少なくとも、単なるタブロー(油絵など)や、雨で消えてしまう作品は、展示に堪えないわけで、作者が知恵を絞っています。
澁谷俊彦さん(札幌。1960~)の「Snow Pallet(スノーパレット)」シリーズは、冬の屋外向けの展示といえそうです。
14作目となる今回は、苫小牧が道内でも雪の少ない地域であることを念頭に置いて「雪待の庭「薄雪」と名付けました。
ところがこの冬は、苫小牧も異例の雪の多さだったようです。
筆者はもっと早い時期に訪れる予定でしたが、暴風雪に予定を狂わされ、ようやく会期最終日の2日前に訪れることができました。

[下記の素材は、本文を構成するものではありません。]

Lemma release_spawns (type : Publish.VersionType) (o : Publish.PublishOptions)
    (publish : string) (w : World) :
  (forall w', spawned (trace_of (Publish.publishToNpm o w')) = [publish]) ->
  let expected := ["bun run build.ts prod"; version_command type; publish] in
  exists s w' c,
    effects (Publish.publishWithVersionBump type o w) = (s, w', c) /\
    (exists rest, expected = s ++ rest) /\
    (c = Normal tt -> s = expected).
Proof.
  intros Hpublish. cbn zeta. unfold Publish.publishWithVersionBump.
  rewrite (effects_prints_only _ _ w (prints_only_log _)).
  rewrite effects_bind.
  pose proof (buildForProduction_run w) as (Hbs & Hbw & Hbc). cbn zeta in Hbs, Hbw, Hbc.
  unfold effects at 1. rewrite Hbs, Hbw, Hbc. clear Hbs Hbw Hbc.
  destruct ((spawn w "bun run build.ts prod").2 =? 0);
    [|do 3 eexists; split; [reflexivity|]; split; [eexists; reflexivity | discriminate]].
  set (w1 := (spawn w "bun run build.ts prod").1).
  rewrite effects_bind.
  pose proof (validatePackage_run w1) as (Hvw & Hvs & Hvc).
  unfold effects at 1. rewrite Hvs, Hvw, Hvc. clear Hvs Hvw Hvc.
  destruct (validatePackage_error w1) as [e|];
    [do 3 eexists; split; [reflexivity|]; split; [eexists; reflexivity | discriminate]|].
  rewrite effects_bind.
  pose proof (updateVersion_run type w1) as Hu. cbn zeta in Hu.
  fold (version_command type) in Hu.
  unfold effects at 1.
  destruct Hu as [(Hus & Huw & e & Huc)|(Hus & Huw & _)]; rewrite Hus, Huw.
  { rewrite Huc.
    do 3 eexists; split; [reflexivity|]; split; [eexists; reflexivity | discriminate]. }
  destruct (completion_of (Publish.updateVersion type w1)) as [newVersion|e|code];
    [|do 3 eexists; split; [reflexivity|]; split; [eexists; reflexivity | discriminate] ..].
  set (w2 := (spawn w1 (version_command type)).1).
  rewrite effects_bind.
  unfold effects at 1. rewrite Hpublish.
  destruct (completion_of (Publish.publishToNpm o w2)) as [[]|e|code];
    [|do 3 eexists; split; [reflexivity|]; split; [exists []; reflexivity | discriminate] ..].
  rewrite effects_bind. unfold to_string.
  destruct (ToString newVersion) as [e|released];
    [do 3 eexists; split; [reflexivity|]; split; [exists []; reflexivity | discriminate]|].
  do 3 eexists; split; [reflexivity|]. split; [exists []; reflexivity | reflexivity].
Qed.
End PublishCommandLine.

これは悪口ではないのですが、筆者がこれまで見た Snow Pallet シリーズの中で、最も汚れた作品になっていました。
すでに積雪はわずかで、このシリーズの趣旨である
「円盤の裏側に塗った色鮮やかな塗料が雪の白い表面に淡く反射して見える」
状態は終わっていました。
(円盤が上下に重なるように配置されているところでは、下の円盤に、上側からの光が反射して見えているのですが)
しかし、3月中旬に雪が汚くなっているのは、むしろ自然なことです。
Snow Pallet シリーズはこれまでも、雪国に住むわたしたちの暮らしがそうであるように、雪とのせめぎ合いのなかで展開されてきました。
ホテルの中庭ではなかなか雪が積もらなかったり、小樽では積もった雪の下にすっかり埋没したり…。
積雪が多く、4月になっても展示していたこともあります。
そのたびに作者の澁谷さんは、円盤の高さなどを再設計し、試行錯誤しながら次の冬に臨んでいたのです。
今回の展示も、円盤は高いものから低いものまで相当な差が付いており、完全な埋没は回避できるようになっています。
「自然が作者の意のままになる。コントロール可能である」
という、西洋近代的な作品のありかたとは異なる要素こそが、 Snow Pallet シリーズの真骨頂であることを思えば、作品が汚いことはまったく気にならなかったのです。
2021年10月9日(土)~2022年3月13日(日)午前9時半~午後5時(入場30分前)、月曜休み(祝日開館し翌日休み)
苫小牧市美術博物館(苫小牧市末広町3 https://www.city.tomakomai.hokkaido.jp/hakubutsukan/ )
作者のサイト www.toshihikoshibuya2.com
過去の関連記事へのリンク
■坂東史樹「小さくて深い空」 中庭展示―Court installationーvol.13 (2019~20)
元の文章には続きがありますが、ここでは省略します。